I'd say that one of the things that does - I would say always happens in the wake of pandemics is the the emphasis on the significant role of government. How do we actually deliver vaccines to a population? Well, you need state government. You need coordinating activity. And that is something that's likely not just to be the story of 2021, but given the fact that we're likely to be needing booster shots and grappling with variants, there will be a continual need and role for governments.

CORNISH: There are many people who have spent the last year thinking about, quote, "when things get back to normal," or when this is all over. Now that people have been living with this for a year, it's becoming more apparent that maybe things aren't going to be exactly the way they were. How do you think about that?

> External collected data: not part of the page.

(** C8: when the issuer accepts a request, the metadata it hands to the
    provider is exactly [{"cartID": str(user_id)}]; reading "cartID" from
    that metadata and parsing it as the resolver does gives [user_id] back;
    so a paid session carrying this metadata resolves to the very user the
    issuer validated. *)
Theorem cart_id_round_trip
    (env : Env) (request : PaymentLink.PaymentLinkRequest) (db db' : Db) (b : Body)
    (session_id : string) (s : CheckoutSession) (price0 : string) :
  PaymentLink.create_payment_link env request db = (Ok b, db') ->
  Session_retrieve env session_id = Ok s ->
  payment_status s = "paid" ->
  metadata s = link_metadata (PaymentLink.payment_link_params request price0) ->
  let uid := PaymentLink.user_id request in
  (exists price url,
      PaymentLink_create env (PaymentLink.payment_link_params request price) = Ok url
      /\ link_metadata (PaymentLink.payment_link_params request price)
         = {[ "cartID" := Py.str uid ]})
  /\ metadata s !! "cartID" = Some (Py.str uid)
  /\ Py.int (Py.str uid) = Some uid
  /\ cart_user_id (metadata s) = Some uid
  /\ (exists u, resolves_to env db session_id uid u)
  /\ (exists r db2 rest,
        Fullfillment.fulfill_service env session_id db' = (r, db2)
        /\ trace db2 = (trace db' ++ OpQuery uid :: rest)%list)
  /\ (exists r db2 rest,
        WebhookHandler.fulfill_service env session_id db' = (r, db2)
        /\ trace db2 = (trace db' ++ OpQuery uid :: rest)%list)
  /\ (exists r db2 rest,
        Main.fulfill_order env session_id db' = (r, db2)
        /\ trace db2 = (trace db' ++ OpQuery uid :: rest)%list).
Proof.
  intros Hc Hs Hp Hm uid.
  destruct (payment_link_accepted _ _ _ _ _ Hc) as (u & price & url & Hf & _ & Hl & _).
  assert (Hk : metadata s !! "cartID" = Some (Py.str uid))
    by (rewrite Hm; apply lookup_singleton_eq).
  assert (Ht : Py.truthy_str (metadata s !! "cartID") = Some (Py.str uid))
    by (apply truthy_str_Some; [exact Hk | apply PyFacts.str_nonempty]).
  assert (Hcu : cart_user_id (metadata s) = Some uid)
    by (unfold cart_user_id; rewrite Ht; apply PyFacts.int_str).
  split; [|split; [|split; [|split; [|split]]]].
  - exists price, url. split; [exact Hl | reflexivity].
  - exact Hk.
  - apply PyFacts.int_str.
  - exact Hcu.
  - exists u, s, (Py.str uid). repeat split; auto. apply PyFacts.int_str.
  - exact (resolvers_query_cart_user env session_id s uid db' Hs Hp Hcu).
Qed.

Lemma cart_id_round_trip_witness :
  let request := {| PaymentLink.user_id := 42; PaymentLink.plan := "gold" |} in
  (exists price url,
      PaymentLink_create Scenario.env0 (PaymentLink.payment_link_params request price)
        = Ok url
      /\ link_metadata (PaymentLink.payment_link_params request price)
         = {[ "cartID" := Py.str 42 ]})
  /\ metadata Scenario.cs_1 !! "cartID" = Some (Py.str 42)
  /\ Py.int (Py.str 42) = Some 42
  /\ cart_user_id (metadata Scenario.cs_1) = Some 42
  /\ (exists u, resolves_to Scenario.env0 Scenario.db0 "cs_1" 42 u)
  /\ (exists r db2 rest,
        Fullfillment.fulfill_service Scenario.env0 "cs_1" (log (OpQuery 42) Scenario.db0)
          = (r, db2)
        /\ trace db2 = (trace (log (OpQuery 42) Scenario.db0) ++ OpQuery 42 :: rest)%list)
  /\ (exists r db2 rest,
        WebhookHandler.fulfill_service Scenario.env0 "cs_1" (log (OpQuery 42) Scenario.db0)
          = (r, db2)
        /\ trace db2 = (trace (log (OpQuery 42) Scenario.db0) ++ OpQuery 42 :: rest)%list)
  /\ (exists r db2 rest,
        Main.fulfill_order Scenario.env0 "cs_1" (log (OpQuery 42) Scenario.db0)
          = (r, db2)
        /\ trace db2 = (trace (log (OpQuery 42) Scenario.db0) ++ OpQuery 42 :: rest)%list).
Proof.
  apply (cart_id_round_trip Scenario.env0
           {| PaymentLink.user_id := 42; PaymentLink.plan := "gold" |}
           Scenario.db0 (log (OpQuery 42) Scenario.db0)
           (Json [("payment_link_url", "https://buy.stripe.com/test_1")])
           "cs_1" Scenario.cs_1 "price_1QhzfAIZhbjcBaqMGoldXXX").
  - vm_compute. reflexivity.
  - reflexivity.
  - reflexivity.
  - vm_compute. reflexivity.
Defined.

(** ** Rejected payment-link requests *)

Lemma PRICE_IDS_unknown (plan : string) :
  plan <> "bronze" -> plan <> "silver" -> plan <> "gold" ->
  PaymentLink.PRICE_IDS !! plan = None.
Proof.
  intros Hb Hs Hg. unfold PaymentLink.PRICE_IDS.
  rewrite !lookup_insert_ne by congruence. apply lookup_empty.
Qed.

(** C9, as stated, fails on the scenario: the user lookup of
    [create_payment_link] is outside its [try], so while the store does
    not answer it the exception leaves the endpoint and the answer is a
    500: neither the 400 for user 42 asking for "platinum", nor the 404
    for the unknown user 99. *)
Lemma payment_link_counterexample :
  let platinum := {| PaymentLink.user_id := 42; PaymentLink.plan := "platinum" |} in
  let unknown := {| PaymentLink.user_id := 99; PaymentLink.plan := "gold" |} in
  is_Some (table Outage.db_deaf !! 42)
  /\ table Outage.db_deaf !! 99 = None
  /\ ~ (status (http_response
                  (fst (PaymentLink.create_payment_link Scenario.env0 platinum
                          Outage.db_deaf)))
        = 400)
  /\ ~ (status (http_response
                  (fst (PaymentLink.create_payment_link Scenario.env0 unknown
                          Outage.db_deaf)))
        = 404)
  /\ http_response
       (fst (PaymentLink.create_payment_link Scenario.env0 unknown Outage.db_deaf))
     = internal_error_response.
Proof.
  repeat split; try (vm_compute; reflexivity); try (vm_compute; discriminate).
  vm_compute. eauto.
Qed.

(** C9, amended: when the store answers the user lookup, a request that
    names an existing user and a plan other than bronze, silver and gold
    raises [HTTPException(400, "Invalid subscription plan")], and a
    request that names no user of the store raises [HTTPException(404,
    "User not found")], whatever its plan; in both cases the session has
    only seen the user query, no row has changed, and the provider is not
    called. *)
Theorem payment_link_rejections (env : Env) (db : Db) :
  (forall (request : PaymentLink.PaymentLinkRequest) (u : Models.User),
      find_user db (PaymentLink.user_id request) = Some u ->
      PaymentLink.plan request <> "bronze" ->
      PaymentLink.plan request <> "silver" ->
      PaymentLink.plan request <> "gold" ->
      PaymentLink.create_payment_link env request db
        = (Raise (HTTPException 400 "Invalid subscription plan"),
           log (OpQuery (PaymentLink.user_id request)) db)
      /\ http_response (fst (PaymentLink.create_payment_link env request db))
         = {| status := 400; content := Json [("detail", "Invalid subscription plan")] |}
      /\ table (snd (PaymentLink.create_payment_link env request db)) = table db
      /\ pending (snd (PaymentLink.create_payment_link env request db)) = pending db)
  /\ (forall request : PaymentLink.PaymentLinkRequest,
        query_fails db = false ->
        find_user db (PaymentLink.user_id request) = None ->
        PaymentLink.create_payment_link env request db
          = (Raise (HTTPException 404 "User not found"),
             log (OpQuery (PaymentLink.user_id request)) db)
        /\ http_response (fst (PaymentLink.create_payment_link env request db))
           = {| status := 404; content := Json [("detail", "User not found")] |}
        /\ table (snd (PaymentLink.create_payment_link env request db)) = table db
        /\ pending (snd (PaymentLink.create_payment_link env request db)) = pending db).
Proof.
  split.
  - intros request u Hu Hb Hs Hg.
    destruct (find_user_Some _ _ _ Hu) as [Hq _].
    assert (E : PaymentLink.create_payment_link env request db
                = (Raise (HTTPException 400 "Invalid subscription plan"),
                   log (OpQuery (PaymentLink.user_id request)) db)).
    { unfold PaymentLink.create_payment_link. run_m.
      rewrite Hq, Hu, (PRICE_IDS_unknown _ Hb Hs Hg). reflexivity. }
    rewrite E. repeat split; reflexivity.
  - intros request Hq Hn.
    assert (E : PaymentLink.create_payment_link env request db
                = (Raise (HTTPException 404 "User not found"),
                   log (OpQuery (PaymentLink.user_id request)) db)).
    { unfold PaymentLink.create_payment_link. run_m. rewrite Hq, Hn. reflexivity. }
    rewrite E. repeat split; reflexivity.
Qed.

WAILOO: Well, I think it's unquestionable that things won't be exactly the way they were. You know, one of the things that happens with pandemics is we have this artificial idea that it will end on a certain date. But in fact, what's more likely to be the case is that the pandemic will have a very, very long tail and it will end unevenly.

You know, one of the sad realities of social inequality is that the pandemic reveals social inequality and accentuates it both in the run-up to the pandemic - that is to say, you have disproportionate deaths among people who are already in vulnerable positions. But you will also see that, and we are also seeing that, in the rollout of the vaccine. And you're also likely to see that in the unevenness that defines the end point of the pandemic itself. So the real danger is that one part of the population, the population that's privileged, declares an end to the pandemic before it actually ends for people who are not as privileged.

The face of AIDS today is a chilling reminder. AIDS has not disappeared. Even though people would like to call the AIDS pandemic over, in the United States, there's, you know, 1.2 million cases and - guess what? - disproportionately Black Americans, disproportionately Latinx Americans affected by that still-ongoing pandemic. That's the problem that I think we're still grappling with, is the desire by many to open restaurants, to return to theaters, to, you know, have baseball games when baseball season comes back again and want desperately to get back to, quote, "normal" for all kinds of reasons and to sort of downplay the possible ripple effects in terms of adverse mortality.

CORNISH: Well, historian Keith Wailoo, thank you so much for talking with us about this.

WAILOO: Thank you.

CORNISH: That's Keith Wailoo of Princeton University.